Feature engineering is an important step to taking models from just OK to great.  If you have not heard the term feature, we essentially mean the data that goes into the model.  You can think of it the same way you would think of an independent variable in statistics.


What is Feature Engineering?


Wikipedia defines it as “the process of using domain knowledge of the data to create features that make machine learning algorithms work.”  What that literally means is doing something to that data to make the model perform better.


This could mean regularizing the data, or applying it to a logarithmic scale instead of an absolute one.  This could mean creating new features that represent the way two other features interact with each other.


Example of Real World Feature Engineering I worked on

I helped build a model for a retailer to predict when product was not available on the shelves.  One of the features that turned out to be important was when the inventory was a multiple of the pack size.  So let’s say product A came in packs of 6.  If the inventory was 15 yesterday, but 12 today, the likelihood it was not on the shelf increased.  Why, what often happens is that there were three items on the shelf and two full packs somewhere else.  Those three items on the shelf sold, but no one unpacked the two full boxes.


Obviously that is not the case every time, but adding that feature into the model made it perform better than simply looking at sales velocity and inventory alone.


Why is Machine Learning so hard in practice?

Stanford Professor and machine learning guru Andrew Ng is quoted as saying, “Coming up with features is difficult, time-consuming, and requires expert knowledge. “Applied machine learning” is basically feature engineering.”


So, if you were wondering why the data scientists you work with cannot produce a model as quickly as what we did in parts one and two…there you go.  You can probably imagine it took quite a bit or work to realize the pack size example.
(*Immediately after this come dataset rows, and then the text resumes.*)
(* ===== verification/Outbox.v ===== *)
(** * Outbox store

    [infrastructure/distributed-consistency/outbox.hpp]: messages in append
    order, each pending or dispatched.  Every method holds the store's mutex,
    so a call is one atomic step. *)

From S2P Require Import Prelude.

Local Open Scope Z_scope.

(** ** Model *)

Inductive OutboxState := kPending | kDispatched.

#[export] Instance OutboxState_eq_dec : EqDecision OutboxState.
Proof. solve_decision. Defined.

Record OutboxMessage := mkOutboxMessage {
  ob_id : string;
  ob_topic : string;
  ob_payload : string;
  ob_state : OutboxState;
}.

(** The store is its vector of messages. *)
Abbreviation OutboxStore := (list OutboxMessage).

Definition is_pending (m : OutboxMessage) : bool := bool_decide (ob_state m = kPending).

Definition Outbox_append (s : OutboxStore) (m : OutboxMessage) : OutboxStore := s ++ [m].

(** The loop pushes a pending message, then compares the batch with the limit on
    every iteration, pushed or not. *)
Fixpoint pending_batch_loop (messages : list OutboxMessage) (max_items : Z)
    (batch : list OutboxMessage) : list OutboxMessage :=
  match messages with
  | [] => batch
  | m :: messages' =>
      let batch' := if is_pending m then batch ++ [m] else batch in
      if Z.of_nat (length batch') =? max_items then batch'
      else pending_batch_loop messages' max_items batch'
  end.

(** [batch.reserve(max_items)] is taken to succeed (memory is not modelled). *)
Definition Outbox_pending_batch (s : OutboxStore) (max_items : Z) : list OutboxMessage :=
  pending_batch_loop s max_items [].

Definition dispatched (m : OutboxMessage) : OutboxMessage :=
  mkOutboxMessage (ob_id m) (ob_topic m) (ob_payload m) kDispatched.

Fixpoint Outbox_mark_dispatched (s : OutboxStore) (message_id : string) : bool * OutboxStore :=
  match s with
  | [] => (false, [])
  | m :: s' =>
      if String.eqb (ob_id m) message_id then (true, dispatched m :: s')
      else let '(found, s'') := Outbox_mark_dispatched s' message_id in (found, m :: s'')
  end.

Fixpoint Outbox_pending_count (s : OutboxStore) : nat :=
  match s with
  | [] => 0
  | m :: s' => (if is_pending m then 1 else 0) + Outbox_pending_count s'
  end.

(** ** Specification and lemmas *)

(** What remains to be dispatched, oldest first. *)
Definition outbox_pending (s : OutboxStore) : list OutboxMessage := List.filter is_pending s.

Definition outbox_ids (s : OutboxStore) : list string := map ob_id s.

Lemma pending_batch_loop_take (s : OutboxStore) (k : Z) (batch : list OutboxMessage) :
  Z.of_nat (length batch) < k ->
  pending_batch_loop s k batch =
  batch ++ take (Z.to_nat (k - Z.of_nat (length batch))) (outbox_pending s).
Proof.
  revert batch. induction s as [|m s IH]; intros batch Hk; simpl.
  { by rewrite take_nil, app_nil_r. }
  destruct (is_pending m).
  - rewrite length_app. simpl length.
    destruct (Z.eqb_spec (Z.of_nat (length batch + 1)) k) as [He|He].
    + replace (Z.to_nat (k - Z.of_nat (length batch))) with 1%nat by lia. done.
    + rewrite IH by (rewrite length_app; simpl length; lia). rewrite length_app. simpl length.
      replace (Z.to_nat (k - Z.of_nat (length batch)))
        with (S (Z.to_nat (k - Z.of_nat (length batch + 1)))) by lia.
      by rewrite <- app_assoc.
  - rewrite (proj2 (Z.eqb_neq _ _)) by lia. by apply IH.
Qed.

Lemma mark_dispatched_absent (s : OutboxStore) (id : string) :
  ~ In id (outbox_ids s) -> Outbox_mark_dispatched s id = (false, s).
Proof.
  induction s as [|m s IH]; simpl; intros Hn; [done|].
  destruct (String.eqb_spec (ob_id m) id) as [He|He]; [by destruct Hn; left|].
  rewrite IH; [done|]. intros Hin. apply Hn. by right.
Qed.

Lemma mark_dispatched_ids (s : OutboxStore) (id : string) :
  outbox_ids (Outbox_mark_dispatched s id).2 = outbox_ids s.
Proof.
  induction s as [|m s IH]; simpl; [done|].
  destruct (String.eqb _ _); simpl; [done|].
  destruct (Outbox_mark_dispatched s id) as [f s'] eqn:Hs. simpl in *. by rewrite IH.
Qed.

Lemma pending_batch_topic (s : OutboxStore) (k : Z) (m : OutboxMessage) :
  0 < k -> In m (Outbox_pending_batch s k) -> In m s /\ ob_state m = kPending.
Proof.
  intros Hk. unfold Outbox_pending_batch. rewrite pending_batch_loop_take by (simpl; lia).
  simpl. intros Hm. apply list_elem_of_In, elem_of_take in Hm as (i & Hi & _).
  apply list_elem_of_lookup_2, list_elem_of_In in Hi. unfold outbox_pending in Hi.
  apply List.filter_In in Hi as [Hin Hp]. split; [done|].
  unfold is_pending in Hp. by apply bool_decide_eq_true in Hp.
Qed.

(** ** Properties *)

(** A batch of at least one message is the oldest pending messages, in
    append order and at most [max_items] of them; the pending count is the
    length of all of them. *)
Lemma outbox_batch_correct (s : OutboxStore) (max_items : Z) :
  0 < max_items ->
  Outbox_pending_batch s max_items = take (Z.to_nat max_items) (outbox_pending s) /\
  Outbox_pending_count s = length (outbox_pending s).
Proof.
  intros Hk. split.
  - unfold Outbox_pending_batch. rewrite pending_batch_loop_take by (simpl; lia).
    simpl. by rewrite Z.sub_0_r.
  - induction s as [|m s IH]; simpl; [done|]. rewrite IH. by destruct (is_pending m).
Qed.

Definition sample_outbox : OutboxStore :=
  [mkOutboxMessage "a" "t" "1" kDispatched; mkOutboxMessage "b" "t" "2" kPending;
   mkOutboxMessage "c" "t" "3" kPending].

Example outbox_batch_correct_sample :
  Outbox_pending_batch sample_outbox 1 = [mkOutboxMessage "b" "t" "2" kPending].
Proof. rewrite (proj1 (outbox_batch_correct sample_outbox 1 ltac:(lia))). reflexivity. Defined.

(** With distinct ids, marking a message dispatched succeeds exactly when
    the id is stored, removes that message and no other from what is pending,
    keeps every id in place, and repeating the call changes nothing more. *)
Lemma outbox_mark_dispatched_correct (s : OutboxStore) (id : string) :
  NoDup (outbox_ids s) ->
  let '(found, s') := Outbox_mark_dispatched s id in
  (found = true <-> In id (outbox_ids s)) /\
  outbox_ids s' = outbox_ids s /\
  outbox_pending s' = List.filter (fun m => negb (String.eqb (ob_id m) id)) (outbox_pending s) /\
  Outbox_mark_dispatched s' id = (found, s').
Proof.
  intros Hnd. pose proof (mark_dispatched_ids s id) as Hids.
  destruct (Outbox_mark_dispatched s id) as [found s'] eqn:Hs. simpl in Hids.
  revert found s' Hs Hids. unfold outbox_ids, outbox_pending in *.
  induction s as [|m s IH]; intros found s' Hs Hids; simpl in *.
  { simplify_eq. done. }
  apply NoDup_cons in Hnd as [Hm Hnd].
  destruct (String.eqb_spec (ob_id m) id) as [He|He]; simplify_eq/=.
  - split; [split; [by left|done]|]. split; [done|]. rewrite String.eqb_refl. split; [|done].
    assert (Hall : List.filter (fun x => negb (String.eqb (ob_id x) (ob_id m))) (List.filter is_pending s)
                   = List.filter is_pending s).
    { apply List.forallb_filter_id, List.forallb_forall. intros x Hx.
      apply List.filter_In in Hx as [Hx _]. apply negb_true_iff, String.eqb_neq. intros Hxm.
      apply Hm. rewrite <- Hxm. apply list_elem_of_In. by apply in_map. }
    destruct (is_pending m); simpl; [rewrite String.eqb_refl; simpl|]; by rewrite Hall.
  - destruct (Outbox_mark_dispatched s id) as [f s''] eqn:Hs'. simplify_eq/=.
    destruct (IH Hnd found s'' eq_refl Hids) as (H1 & H2 & H3 & H4).
    split; [rewrite H1; intuition congruence|]. split; [by rewrite H2|].
    apply String.eqb_neq in He. rewrite He, H4. split; [|done].
    destruct (is_pending m); simpl; [rewrite He; simpl; by rewrite H3|done].
Qed.

Example outbox_mark_dispatched_sample :
  outbox_pending (Outbox_mark_dispatched sample_outbox "b").2 = [mkOutboxMessage "c" "t" "3" kPending].
Proof.
  pose proof (outbox_mark_dispatched_correct sample_outbox "b") as H.
  destruct (Outbox_mark_dispatched sample_outbox "b") as [f s'] eqn:Hs.
  destruct H as (_ & _ & H & _); [|simpl; rewrite H; reflexivity].
  apply NoDup_ListNoDup. repeat constructor; simpl; intuition congruence.
Defined.

(** Asking for zero messages returns none only when the oldest message has
    already been dispatched; otherwise the limit is never met and every pending
    message is returned. *)
Fact outbox_batch_zero (s : OutboxStore) (m : OutboxMessage) :
  Outbox_pending_batch (m :: s) 0 = if is_pending m then outbox_pending (m :: s) else [].
Proof.
  unfold Outbox_pending_batch. simpl. destruct (is_pending m); [|done]. simpl.
  assert (H : forall batch, 0 < Z.of_nat (length batch) ->
    pending_batch_loop s 0 batch = batch ++ outbox_pending s); [|by apply (H [m])].
  clear m. induction s as [|m s IH]; intros batch Hb; simpl; [by rewrite app_nil_r|].
  destruct (is_pending m).
  - rewrite length_app, (proj2 (Z.eqb_neq _ _)) by lia.
    rewrite IH by (rewrite length_app; lia). by rewrite <- app_assoc.
  - rewrite (proj2 (Z.eqb_neq _ _)) by lia. by apply IH.
Qed.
New automated feature engineering tools

There is something new and exciting in feature engineering called automated feature engineering.  There are tools like and Datarobot that can automate much of the process.  This can save a ton of time and manual effort for data scientists and allow them to try out more options much quicker.  I do not think of those tools as a replacement for needing data scientists, but rather a tool for data scientists to work faster.  I see it kind of like giving a chainsaw to a lumberjack who was previously just using a big axe.